Mesmo as instituições de referência, a produção de IFA não é totalmente inserida. Tome-se por exemplo o Instituto Butantan, instituição de referência no desenvolvimento de imunizantes e importante fornecedor do Programa Nacional de Imunizações (PNI). Em toda a produção, de janeiro a agosto deste ano, foram por volta de 191 milhões de doses para sete tipos de vacina – nem uma aplicação sequer foi produzida com o IFA nacional. Já na Fiocruz, igualmente importante ao PNI, o cenário é um pouco diferente: cinco tipos de vacina que têm produção de matéria-prima no Brasil. Outras três são importadas.

Jornada até aqui

Nem sempre, porém, foi assim. Nos anos 1980, estima a Abiquifi, o Brasil chegou a produzir 50% do IFA dos fármacos que eram consumidos no Brasil. O cenário começou a ganhar outros contornos em meados de 1990, com a queda de proteções tarifárias à importação de produtos.
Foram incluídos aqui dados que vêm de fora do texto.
Lemma pool_act_ok w a : state_ok w → can_act w a → ∃ w', act a w = ok (tt, w') ∧ state_ok w'.
Proof.
  intros Hok Hcan. destruct a as [r|i r|i|i|k|i b|timed|b].
  - by apply external_ok.
  - by apply request_act_ok.
  - simpl. destruct (worker_pc w i) as [[]|] eqn:Hl; try (by eauto). destruct (idle_thread w i); [by apply leave_ok|by eauto].
  - simpl. destruct (worker_pc w i) as [[]|] eqn:Hl; try (by eauto). destruct (idle_thread w i); [by apply leave_ok|by eauto].
  - by apply go_ok.
  - by apply work_ok.
  - simpl. destruct (destroyer w) eqn:Hd; try (by eauto). destruct (so_inv _ Hok) as (iqs & pend & ns & I).
    pose proof (i_dest _ _ _ _ _ _ I) as [Hdo Hex]. rewrite Hd in Hdo.
    destruct timed; eexists; (split; [done|]); by apply phase_ok.
  - by apply destroy_go_ok.
Qed.

Lemma pool_reach_ok seeds cap w : reach seeds cap w → state_ok w.
Proof.
  induction 1 as [Hn Hs|w w' a _ IH Hcan Hact]; [by apply pool_make_ok|].
  destruct (pool_act_ok w a IH Hcan) as (w'' & Hact' & Hok). congruence.
Qed.

(** ** Where everything is *)



(** The spawns that wait, in order. *)
Definition pending (w : world Q) (qs : list goc_spawn_req) : Prop :=
  ∃ pend, linked (reqs w) pend (pending_spawn_head (pool w)) ∧ payload (reqs w) <$> pend = Some <$> qs.

Lemma linked_det m : ∀ ns ns' h, linked m ns h → linked m ns' h → ns = ns'.
Proof.
  induction ns as [|n ns IH]; intros [|n' ns'] h; simpl; try done.
  - intros -> (? & _). done.
  - intros (-> & _). done.
  - intros (-> & q & Hq & Hl) ([= <-] & q' & Hq' & Hl'). rewrite Hq in Hq'. injection Hq' as <-. f_equal. by eapply IH.
Qed.

Lemma queue_pending (w : world Q) (pend : list positive) r q qs :
  r ∉ pend → next q = None → payload (reqs w) <$> pend = Some <$> qs →
  payload (reqs (queue_spawn r q pend w)) <$> (pend ++ [r]) = Some <$> (qs ++ [q]).
Proof.
  intros Hr Hq Hp. rewrite !fmap_app, <- Hp. f_equal.
  - apply list_fmap_ext. intros i n Hn. rewrite queue_payload, decide_False; [done|]. intros ->. apply Hr. by eapply list_elem_of_lookup_2.
  - cbn [fmap list_fmap]. rewrite queue_payload, decide_True by done. do 2 f_equal. destruct q. simpl in *. by subst.
Qed.
Lemma link_ok s ps lp rest i n prev x :
  queue_ok s ps lp rest → ps !! i = Some (PLink n prev) → nodes s !! prev = Some x →
  queue_ok (set_nodes (<[prev := mk_node (Some n) (entry x)]>) s) (<[i := PAdd]> ps) lp rest.
Proof.
  intros [H1 H2 H3 H4 H5 H6 H7 H8 H9 H10 H11] Hi Hx.
  destruct (H4 i _ Hi) as [(l1 & l2 & Hl) (y & Hy & Hyn)]. assert (y = x) as -> by congruence.
  assert (∀ j y, y ≠ PLink n prev → ps !! j = Some y → <[i := PAdd]> ps !! j = Some y) as Hkeep.
  { intros j z Hz Hj. apply (insert_at _ _ _ _ _ _ Hi). right. split; [|done]. intros ->. congruence. }
  assert (∀ m z, m ≠ prev → nodes s !! m = Some z → <[prev := mk_node (Some n) (entry x)]> (nodes s) !! m = Some z) as Hold
    by (intros m z Hm Hz; by rewrite lookup_insert_ne).
  split; simpl; try done.
  - eapply qchain_link; [exact H2|done|exact Hl|done|]. intros j b c Hj Hc. exists j. apply Hkeep; [congruence|done].
  - intros j z [[-> ->]|[Hne Hj]]%(insert_at _ _ _ _ _ _ Hi); [done|].
    pose proof (H4 j z Hj) as Hz. destruct z as [| | | |m|m prev'| | | | | | |]; try done; simpl in *.
    + split; [apply Hz|]. destruct Hz as [Hm (e & He)]. exists e. apply Hold; [|done]. intros ->. apply Hm. rewrite Hl.
      apply elem_of_app. right. constructor.
    + split; [apply Hz|]. destruct Hz as (_ & z & Hz & Hzn). exists z. split; [|done]. apply Hold; [|done].
      intros ->. by destruct (Hne (H6 _ _ _ _ _ Hj Hi)).
  - intros j k m [[-> ?]|[_ Hj]]%(insert_at _ _ _ _ _ _ Hi) [[-> ?]|[_ Hk]]%(insert_at _ _ _ _ _ _ Hi); try done.
    by eapply H5.
  - intros j k m m' p [[-> ?]|[_ Hj]]%(insert_at _ _ _ _ _ _ Hi) [[-> ?]|[_ Hk]]%(insert_at _ _ _ _ _ _ Hi); try done.
    by eapply H6.
  - destruct lp as [| | |b m| | | | | |]; try done. simpl in *. destruct H7 as (z & Hz & Hzn). exists z. split; [|done].
    apply Hold; [|done]. intros Ht. rewrite Ht in Hz. congruence.
  - destruct H8 as (es & Hp & Hf). exists es. split; [done|]. eapply Forall2_impl; [exact Hf|].
    intros m e (z & Hz & He). rewrite lookup_insert. case_decide; [|eauto]. subst m.
    exists (mk_node (Some n) (entry x)). split; [done|]. simpl. congruence.
  - intros m Hm. destruct (H9 m) as [?|(j & Hj)]; [|by left|right; exists j; by apply Hkeep].
    revert Hm. rewrite lookup_insert. case_decide; [subst; eauto|done].
  - intros m. rewrite lookup_insert. case_decide; [subst; intros _; eauto|apply H10].
  - pose proof (count_step ps i _ PAdd Hi) as Hc. simpl in Hc. rewrite H11. f_equal. lia.
Qed.
(** ** Schemas *)

(** A pointer to a schema; [None] is null. *)
Definition sref : Type := option positive.

Record goc_schema_field := mk_field { f_key : string; f_schema : sref; f_optional : bool }.
Record goc_schema_pattern_prop := mk_prop { pp_pattern : string; pp_schema : sref; pp_regex : option X }.

(** [goc_schema_dict_opts_t]: 0 for no bound, [None] for a null pointer. *)
Record goc_schema_dict_opts := mk_opts {
  strict : bool; min_properties : Z; max_properties : Z;
  property_names : sref;
  pattern_props : option (list goc_schema_pattern_prop);
  dep_required : option (list (string * list string));
  dep_schemas : option (list (string * sref))
}.
Definition no_opts : goc_schema_dict_opts := mk_opts false 0 0 None None None None.

(** [schema_kind] with the member of the union that belongs to it.  [str_pattern] and
    [str_regex] are the same member: the expression overwrites the pattern. *)
Inductive schema_kind :=
| SCHEMA_NULL | SCHEMA_BOOL | SCHEMA_INT | SCHEMA_REAL | SCHEMA_COMPLEX | SCHEMA_UINT
| SCHEMA_NUMBER | SCHEMA_BYTE | SCHEMA_UBYTE | SCHEMA_STR | SCHEMA_ANY
| SCHEMA_BOOL_CONST (b : bool) | SCHEMA_INT_CONST (z : Z) | SCHEMA_REAL_CONST (r : R) | SCHEMA_STR_CONST (s : string)
| SCHEMA_INT_MIN (min : Z) | SCHEMA_INT_MAX (max : Z) | SCHEMA_INT_RANGE (min max : Z) | SCHEMA_INT_ENUM (vals : list vref)
| SCHEMA_REAL_MIN (min : R) | SCHEMA_REAL_MAX (max : R) | SCHEMA_REAL_RANGE (min max : R)
| SCHEMA_REAL_EX_MIN (min : R) | SCHEMA_REAL_EX_MAX (max : R) | SCHEMA_REAL_MULTIPLE (factor : R)
| SCHEMA_STR_MIN_LEN (min : Z) | SCHEMA_STR_MAX_LEN (max : Z) | SCHEMA_STR_LEN (min max : Z)
| SCHEMA_STR_PATTERN (regex : X) | SCHEMA_STR_ENUM (vals : list vref) | SCHEMA_STR_FORMAT (regex : option X)
| SCHEMA_ARR (elem : sref) | SCHEMA_ARR_LEN (elem : sref) (min max : Z) | SCHEMA_ARR_UNIQUE (elem : sref)
| SCHEMA_ARR_CONTAINS (elem contains : sref) (min_contains max_contains : Z)
| SCHEMA_TUPLE (items : list sref) (additional_items : sref)
| SCHEMA_OBJ (fields : list goc_schema_field) (opts : goc_schema_dict_opts)
| SCHEMA_IF (cond then_ else_ : sref) | SCHEMA_ANY_OF (schemas : list sref) | SCHEMA_ONE_OF (schemas : list sref)
| SCHEMA_ALL_OF (schemas : list sref) | SCHEMA_NOT (schema : sref)
| SCHEMA_REF (target : sref)
| SCHEMA_PREDICATE (fn : vref → bool) (name : option string).

(** [goc_schema_meta_t]: annotations. *)
Record goc_schema_meta_t := mk_meta {
  title : option string; description : option string; default_val : vref; examples : vref;
  deprecated : bool; read_only : bool; write_only : bool
}.

Record goc_schema := mk_schema {
  kind : schema_kind; name : option string; parent : sref; meta : option goc_schema_meta_t; methods : gmap string Z
}.
Definition set_name (n : string) (s : goc_schema) : goc_schema := mk_schema (kind s) (Some n) (parent s) (meta s) (methods s).
Definition set_parent (p : positive) (s : goc_schema) : goc_schema := mk_schema (kind s) (name s) (Some p) (meta s) (methods s).
Definition set_meta (m : goc_schema_meta_t) (s : goc_schema) : goc_schema := mk_schema (kind s) (name s) (parent s) (Some m) (methods s).
Definition set_kind (k : schema_kind) (s : goc_schema) : goc_schema := mk_schema k (name s) (parent s) (meta s) (methods s).
Definition set_method (nm : string) (fn : Z) (s : goc_schema) : goc_schema :=
  mk_schema (kind s) (name s) (parent s) (meta s) (<[nm := fn]> (methods s)).

Notation store := (gmap positive goc_schema).

(** The singletons, by their addresses: they are allocated in this order. *)
Definition s_schema_null : positive := 1.
Definition s_schema_bool : positive := 2.
Definition s_schema_int : positive := 3.
Definition s_schema_uint : positive := 4.
Definition s_schema_byte : positive := 5.
Definition s_schema_ubyte : positive := 6.
Definition s_schema_number : positive := 7.
Definition s_schema_real : positive := 8.
Definition s_schema_complex : positive := 9.
Definition s_schema_str : positive := 10.
Definition s_schema_any : positive := 11.
Definition s_schema_arr : positive := 12.
Definition s_schema_dict : positive := 13.

Definition goc_schema_for_tag (tag : goc_boxed_type) : sref :=
  match tag with
  | T_BOOL => Some s_schema_bool | T_BYTE => Some s_schema_byte | T_UBYTE => Some s_schema_ubyte
  | T_INT => Some s_schema_int | T_UINT => Some s_schema_uint | T_REAL => Some s_schema_real
  | T_COMPLEX => Some s_schema_complex | T_UNKNOWN => None
  end.

Definition goc_schema_is_base_kind (k : schema_kind) : bool :=
  match k with
  | SCHEMA_ANY | SCHEMA_NULL | SCHEMA_BOOL | SCHEMA_INT | SCHEMA_UINT | SCHEMA_BYTE | SCHEMA_UBYTE | SCHEMA_REAL
  | SCHEMA_NUMBER | SCHEMA_COMPLEX | SCHEMA_STR | SCHEMA_ARR _ | SCHEMA_OBJ _ _ => true
  | _ => false
  end.

(** ** The hierarchy *)

Definition get_schema (st : store) (p : positive) : res goc_schema :=
  match st !! p with Some s => ok s | None => ub end.

(** [while (cur)]: a chain of parents longer than the store goes round in circles. *)
Fixpoint up_loop (fuel : nat) (st : store) (cur : sref) (target : positive) : res bool :=
  match cur with
  | None => ok false
  | Some c =>
      match fuel with
      | O => hang
      | S fuel => if bool_decide (c = target) then ok true else s ← get_schema st c; up_loop fuel st (parent s) target
      end
  end.

Definition goc_schema_is_a (st : store) (child par : sref) : res bool :=
  match child, par with
  | Some c, Some p =>
      if bool_decide (c = p) then ok true else s ← get_schema st c; up_loop (S (size st)) st (parent s) p
  | _, _ => ok false
  end.

Fixpoint ancestors_loop (fuel : nat) (st : store) (cur : sref) : res (list positive) :=
  match cur with
  | None => ok []
  | Some c =>
      match fuel with
      | O => hang
      | S fuel => s ← get_schema st c; l ← ancestors_loop fuel st (parent s); ok (c :: l)
      end
  end.

Definition goc_schema_collect_ancestors (st : store) (schema : sref) : res (list positive) :=
  match schema with None => ok [] | Some c => s ← get_schema st c; ancestors_loop (S (size st)) st (parent s) end.

(** The hierarchy maps a schema to the array of its children. *)
Record types := mk_types { schemas : store; schema_hierarchy : gmap positive (list positive); schema_registry : gmap string positive; fresh : positive }.

Definition upd_schema (c : positive) (f : goc_schema → goc_schema) (t : types) : types :=
  mk_types (alter f c (schemas t)) (schema_hierarchy t) (schema_registry t) (fresh t).

Definition goc_schema_derive (child par : sref) : prog types () := λ t,
  match child, par with
  | Some c, Some p =>
      match schemas t !! c with
      | None => ub
      | Some s =>
          if bool_decide (parent s = None) then
            let t := upd_schema c (set_parent p) t in
            ok (tt, mk_types (schemas t) (<[p := default [] (schema_hierarchy t !! p) ++ [c]]> (schema_hierarchy t)) (schema_registry t) (fresh t))
          else abort "goc_schema_derive: schema already has a parent"
      end
  | _, _ => ok (tt, t)
  end.
(** ** Methods *)

Lemma method_spec st c m :
  acyclic st → closed st → is_Some (st !! c) →
  ∃ r, goc_schema_method_get st (Some c) m = ok r ∧
    match r with
    | Some fn => ∃ a s, rtc (parent_of st) c a ∧ st !! a = Some s ∧ methods s !! m = Some fn ∧ fn ≠ 0 ∧
        ∀ b s', rtc (parent_of st) c b → tc (parent_of st) b a → st !! b = Some s' → default 0 (methods s' !! m) = 0
    | None => ∀ a s, rtc (parent_of st) c a → st !! a = Some s → default 0 (methods s !! m) = 0
    end.
Proof.
  intros Ha Hcl Hc. unfold goc_schema_method_get.
  assert (∀ n cur, (∀ q, cur = Some q → is_Some (st !! q)) → method_loop n st cur m = hang ∨ ∃ b, method_loop n st cur m = ok b) as Htot.
  { clear -Hcl. induction n as [|n IH]; intros [q|] Hq; simpl; eauto.
    destruct (Hq q eq_refl) as [s Hs]. unfold get_schema. rewrite Hs. simpl.
    assert (method_loop n st (parent s) m = hang ∨ ∃ b, method_loop n st (parent s) m = ok b).
    { apply IH. intros q' Hq'. apply (Hcl q). by exists s. }
    repeat case_match; eauto. }
  destruct (Htot (S (size st)) (Some c)) as [Hh|[r Hr]].
  - by intros q [= <-].
  - apply method_hang in Hh as (l & Hn & Hl). by destruct (no_hang st (Some c) l).
  - exists r. split; [done|]. clear Htot. revert c Hc Hr. generalize (S (size st)). intros n.
    induction n as [|n IH]; intros c [s Hs] Hr; [done|]. simpl in Hr. unfold get_schema in Hr. rewrite Hs in Hr. simpl in Hr.
    assert (method_loop n st (parent s) m = ok r ∧ default 0 (methods s !! m) = 0 ∨ ∃ fn, methods s !! m = Some fn ∧ fn ≠ 0 ∧ r = Some fn) as [[Hup Hz]|(fn & Hfn & Hnz & ->)].
    { destruct (methods s !! m) as [fn|]; [|by left]. destruct (Z.eqb_spec fn 0); [left; by subst|right]. injection Hr as <-. eauto. }
    + destruct (parent s) as [q|] eqn:Hp.
      * assert (parent_of st c q) as Hcq by (by exists s).
        assert (∀ y, parent_of st c y → y = q) as Hu by (intros; by eapply parent_of_fun).
        specialize (IH q (Hcl _ _ Hcq) Hup). destruct r as [fn|].
        -- destruct IH as (a & sa & Hqa & Hsa & Hfa & Hna & Hall). exists a, sa. split_and!; try done; [by eapply rtc_l|].
           intros b s' [<-|(y & ->%Hu & Hyb)]%rtc_inv Hba Hb; [congruence|by eapply Hall].
        -- intros a sa [<-|(y & ->%Hu & Hya)]%rtc_inv Hsa; [congruence|by eapply IH].
      * assert (r = None) as -> by (by destruct n; injection Hup as <-).
        intros a sa [<-|(y & (s' & Hs' & Hy) & _)]%rtc_inv Hsa; congruence.
    + exists c, s. split_and!; try done. intros b s' Hcb Hbc. exfalso. apply (Ha c).
      by eapply tc_rtc_l.
Qed.

(** ** All calls *)

Lemma parent_of_alt (st : store) c p : parent_of st c p ↔ st !! c ≫= parent = Some p.
Proof.
  unfold parent_of. destruct (st !! c) as [s|]; simpl; split.
  - intros (s' & [= <-] & Hp). done.
  - eauto.
  - by intros (s' & ? & _).
  - done.
Qed.
Lemma parent_of_alter st f c x p : (∀ s, parent (f s) = parent s) → parent_of (alter f c st) x p ↔ parent_of st x p.
Proof.
  intros Hf. rewrite !parent_of_alt. destruct (decide (x = c)) as [->|Hx]; [|by rewrite lookup_alter_ne].
  rewrite lookup_alter_eq. destruct (st !! c); simpl; [by rewrite Hf|done].
Qed.
Lemma alter_is_Some (f : goc_schema → goc_schema) c x (st : store) : is_Some (alter f c st !! x) ↔ is_Some (st !! x).
Proof. apply lookup_alter_is_Some. Qed.

(** The singletons with their kinds and parents. *)
Definition tower : list (positive * (@schema_kind R X) * sref) :=
  [(s_schema_null, SCHEMA_NULL, Some s_schema_any); (s_schema_bool, SCHEMA_BOOL, Some s_schema_ubyte);
   (s_schema_int, SCHEMA_INT, Some s_schema_number); (s_schema_uint, SCHEMA_UINT, Some s_schema_number);
   (s_schema_byte, SCHEMA_BYTE, Some s_schema_int); (s_schema_ubyte, SCHEMA_UBYTE, Some s_schema_uint);
   (s_schema_number, SCHEMA_NUMBER, Some s_schema_any); (s_schema_real, SCHEMA_REAL, Some s_schema_complex);
   (s_schema_complex, SCHEMA_COMPLEX, Some s_schema_number); (s_schema_str, SCHEMA_STR, Some s_schema_any);
   (s_schema_any, SCHEMA_ANY, None); (s_schema_arr, SCHEMA_ARR (Some s_schema_any), Some s_schema_any);
   (s_schema_dict, SCHEMA_OBJ [] no_opts, Some s_schema_any)].

Record types_ok (t : types) : Prop := {
  ok_fresh : ∀ p, (fresh t <= p)%positive → schemas t !! p = None;
  ok_closed : closed (schemas t);
  ok_acyclic : acyclic (schemas t);
  ok_children : children_ok (schemas t) (schema_hierarchy t);
  ok_once : ∀ p, NoDup (default [] (schema_hierarchy t !! p));
  ok_names : ∀ n c, schema_registry t !! n = Some c ↔ ∃ s, schemas t !! c = Some s ∧ name s = Some n;
  ok_tower : ∀ p k q, (p, k, q) ∈ tower → ∃ s, schemas t !! p = Some s ∧ kind s = k ∧ (q ≠ None → parent s = q)
}.

(** What a schema keeps when one of its attributes is set. *)
Record keeps (f : goc_schema → goc_schema) : Prop := {
  keeps_parent : ∀ s, parent (f s) = parent s;
  keeps_name : ∀ s, name (f s) = name s;
}.

Lemma ok_upd f c t :
  types_ok t → keeps f → (∀ s, schemas t !! c = Some s → kind (f s) = kind s ∨ ∃ target, kind s = SCHEMA_REF target) → types_ok (upd_schema c f t).
Proof.
  intros [] [Hp Hn] Hk. unfold upd_schema. constructor; simpl.
  - intros q Hq. apply eq_None_not_Some. rewrite alter_is_Some. apply eq_None_not_Some. auto.
  - intros x p. rewrite parent_of_alter by done. rewrite alter_is_Some. apply ok_closed0.
  - intros x Hx. apply (ok_acyclic0 x). apply (tc_congruence id (R := parent_of (alter f c (schemas t)))); [|done]. intros a b. by rewrite parent_of_alter.
  - intros p x. rewrite parent_of_alter by done. apply ok_children0.
  - done.
  - intros n x. rewrite ok_names0. destruct (decide (x = c)) as [->|Hx]; [|by rewrite lookup_alter_ne].
    rewrite lookup_alter_eq. destruct (schemas t !! c) as [s|]; simpl; [|naive_solver].
    split; intros (s' & [= <-] & Hs'); eexists; (split; [done|]); [by rewrite Hn|by rewrite Hn in Hs'].
  - intros p k q Hpk. destruct (ok_tower0 p k q Hpk) as (s & Hs & Hkind & Hpar).
    destruct (decide (p = c)) as [->|Hx]; [|rewrite lookup_alter_ne by done; eauto].
    rewrite lookup_alter_eq, Hs. simpl. eexists. split_and!; [done| |by rewrite Hp].
    destruct (Hk s Hs) as [->|[target Href]]; [done|]. exfalso. rewrite Hkind in Href. clear -Hpk Href.
    unfold tower in Hpk; each_edge Hpk; done.
Qed.
(** Probing a dictionary whose key has a bad name is undefined.  The message of the
    inner error is read although probing returns no error object but the pointer 1; an
    [any_of], [one_of], [not], [if] or [contains] over such a schema runs into it. *)
Theorem property_names_probe fuel st h p s fields opts v k x kvs e ss :
  st !! p = Some s → kind s = SCHEMA_OBJ fields opts → property_names opts ≠ None →
  as_dict h v = Some ((k, x) :: kvs) → dict_fits opts (Z.of_nat (length ((k, x) :: kvs))) = true →
  validate fuel st h (property_names opts) (VKey k) "" true = ok (Some e) →
  validate (S fuel) st h (Some p) v "" true = ub ∧
  validate_any_of (validate (S fuel) st h) (Some p :: ss) v "" false = ub.
Proof.
  intros Hs Hk Hpn Hd Hfit He.
  assert (validate (S fuel) st h (Some p) v "" true = ub) as Hub.
  { pose proof (validate_located fuel st h (property_names opts) (VKey k) "" true e He) as Hprobe. simpl in Hprobe. subst e.
    simpl. unfold get_schema. rewrite Hs. simpl. rewrite Hk. simpl.
    assert (∀ b : verdict, andthen (match parent s with Some _ => ok None | None => ok None end) b = b) as -> by (intros; by destruct (parent s)).
    unfold as_dict in Hd. unfold goc_schema_validate_object. destruct (view h v) as [o| | |]; try done. simpl.
    destruct o as [[]|]; try done. destruct (goc_schema_is_goc_dict _); [|done]. injection Hd as ->.
    unfold validate_dict. rewrite Hfit. simpl. unfold check_key, check_key_name. destruct (property_names opts); [|done]. by rewrite He. }
  split; [done|]. assert (goc_schema_probe (validate (S fuel) st h) (Some p) v = ub) as Hprb.
  { unfold goc_schema_probe. by rewrite Hub. }
  unfold validate_any_of. change (count_hits ?f (?a :: ?l)) with (b ← f a; n ← count_hits f l; ok (if b : bool then n + 1 else n)).
  cbv beta. by rewrite Hprb.
Qed.

End Props.

(** ** Witnesses: a dictionary with a field "age", which a schema asks to be at least 5. *)

#[local] Existing Instance z_reals.
#[local] Existing Instance literals.

Definition wit1 : types (R := Z) (X := string) := after (goc_schema_int_min 5) init_types.
Definition wit2 : types := after (goc_schema_dict [mk_field "age" (Some 14%positive) false] no_opts) wit1.
Definition wit3 : types :=
  after (goc_schema_dict (X := string) [] (mk_opts false 0 0 (Some 16%positive) None None None))
    (after (goc_schema_str_max_len 2) wit2).

(** {age: 3}, whose box is at address 2. *)
Definition wit_heap : heap := {[ 1%positive := ODict 8 1 [("age", VAddr 2)]; 2%positive := OBox T_INT 4 3 ]}.

Lemma wit_reachable : rtc schema_step init_types wit2.
Proof.
  apply (rtc_l _ _ wit1); [eapply (step_make _ (goc_schema_int_min 5) 14%positive); [apply con_int_min|by vm_compute]|].
  apply rtc_once. eapply (step_make _ (goc_schema_dict [mk_field "age" (Some 14%positive) false] no_opts) 15%positive); [apply con_dict|by vm_compute].
Defined.

Definition wit_schema : goc_schema (R := Z) (X := string) :=
  mk_schema (SCHEMA_OBJ [mk_field "age" (Some 14%positive) false] no_opts) None (Some s_schema_dict) None ∅.

Lemma validate_meaning_witness :
  ¬ ((parent wit_schema = None ∨ goc_schema_is_base_kind (kind wit_schema) = true ∨ valid (schemas wit2) wit_heap (parent wit_schema) (VAddr 1)) ∧
     sat (valid (schemas wit2) wit_heap) (schemas wit2) wit_heap 15%positive (kind wit_schema) (VAddr 1)).
Proof.
  assert (schemas wit2 !! 15%positive = Some wit_schema) as Hs by (by vm_compute).
  assert (goc_schema_validate_impl 5 (schemas wit2) wit_heap (Some 15%positive) (VAddr 1) "" false
          = ok (Some (Error ".age" "expected minimum 5, got 3"))) as Hr by (by vm_compute).
  intros Hsat. pose proof (proj2 (validate_meaning 5 (schemas wit2) wit_heap 15%positive wit_schema (VAddr 1) "" false _ Hs Hr) Hsat) as Hno.
  discriminate Hno.
Defined.

Lemma base_types_witness :
  ∃ r, goc_schema_validate_impl 2 (schemas wit2) wit_heap (Some s_schema_number) (VAddr 2) "" false = ok r ∧ (r = None ↔ true = true).
Proof.
  apply (base_types wit2 2 wit_heap s_schema_number SCHEMA_NUMBER (Some s_schema_any) (VAddr 2) (Some (OBox T_INT 4 3)) "" false wit_reachable);
    [unfold tower; in_list|reflexivity|lia].
Defined.


Lemma probe_agrees_witness :
  ∃ r', goc_schema_validate_impl 5 (schemas wit2) wit_heap (Some 15%positive) (VAddr 1) "" false = ok r' ∧ (Some ProbeError = None ↔ r' = None).
Proof. apply (probe_agrees (schemas wit2) wit_heap (Some 15%positive) (VAddr 1) 5). by vm_compute. Defined.

Definition wit_opts : goc_schema_dict_opts (X := string) := mk_opts false 0 0 (Some 16%positive) None None None.
Definition wit_names : goc_schema (R := Z) (X := string) := mk_schema (SCHEMA_OBJ [] wit_opts) None (Some s_schema_dict) None ∅.

Lemma property_names_probe_witness :
  goc_schema_validate_impl 6 (schemas wit3) wit_heap (Some 17%positive) (VAddr 1) "" true = ub.
Proof.
  assert (schemas wit3 !! 17%positive = Some wit_names) as Hs by (by vm_compute).
  assert (goc_schema_validate_impl 5 (schemas wit3) wit_heap (Some 16%positive) (VKey "age") "" true = ok (Some ProbeError)) as Hr by (by vm_compute).
  assert (as_dict wit_heap (VAddr 1) = Some [("age", VAddr 2)]) as Hd by (by vm_compute).
  refine (proj1 (property_names_probe 5 (schemas wit3) wit_heap 17%positive wit_names [] wit_opts
    (VAddr 1) "age" (VAddr 2) [] ProbeError [] Hs eq_refl _ Hd eq_refl Hr)). discriminate.
Defined.

End SchemaValProps.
De acordo com a professora do Instituto de Economia Universidade Federal do Rio de Janeiro (UFRJ), Julia Paranhos, a indústria farmacêutica e farmoquímica – a responsável pela matéria-prima dos medicmentos – foi duramente atingida justamente por essa mudança.

– Houve naquela época a entrada de fornecedores chineses e indianos com preços muito baixos. Isso gerou uma concorrência forte, sem qualquer política que desse apoio à indústria nacional. No momento dessa abertura, tínhamos a produção local sendo formada e várias transnacionais no Brasil. Existia um plano de desenvolvimento da indústria farmoquímica nacional- explica.

Representantes do setor apontam que para reverter esse cenário é preciso investir, desde já, em novas fábricas que tenham a expertise de produzir IFA em território brasileiro. O presidente-executivo do Sindicato da Indústria de Produtos Farmacêuticos (Sindusfarma), Nelson Mussolini, por exemplo, defende que o aumento deve ser uma política de estado, mesmo que tenha um início lento, para pequenos grupos de medicamentos.

Cabe, portanto, como exceção a operação do laboratório Cristália, localizado em Itapira, a 164 quilômetros da capital paulista. Por lá, 60% da fabricação de IFA dos cerca de 350 medicamentos disponíveis são de produção própria. O que permite, por exemplo, firmar parceria com centros de estudo nacionais para o desenvolvimento de novos fármacos.

– Não produzir o IFA coloca o país em certa posição de fragilidade. Deveríamos produzir ao menos fármacos básicos. É uma questão de segurança nacional, basta observar o que aconteceu no país ao longo da pandemia – diz o professor Spartaco Astolfi Filho, membro do comitê de inovação da Cristália.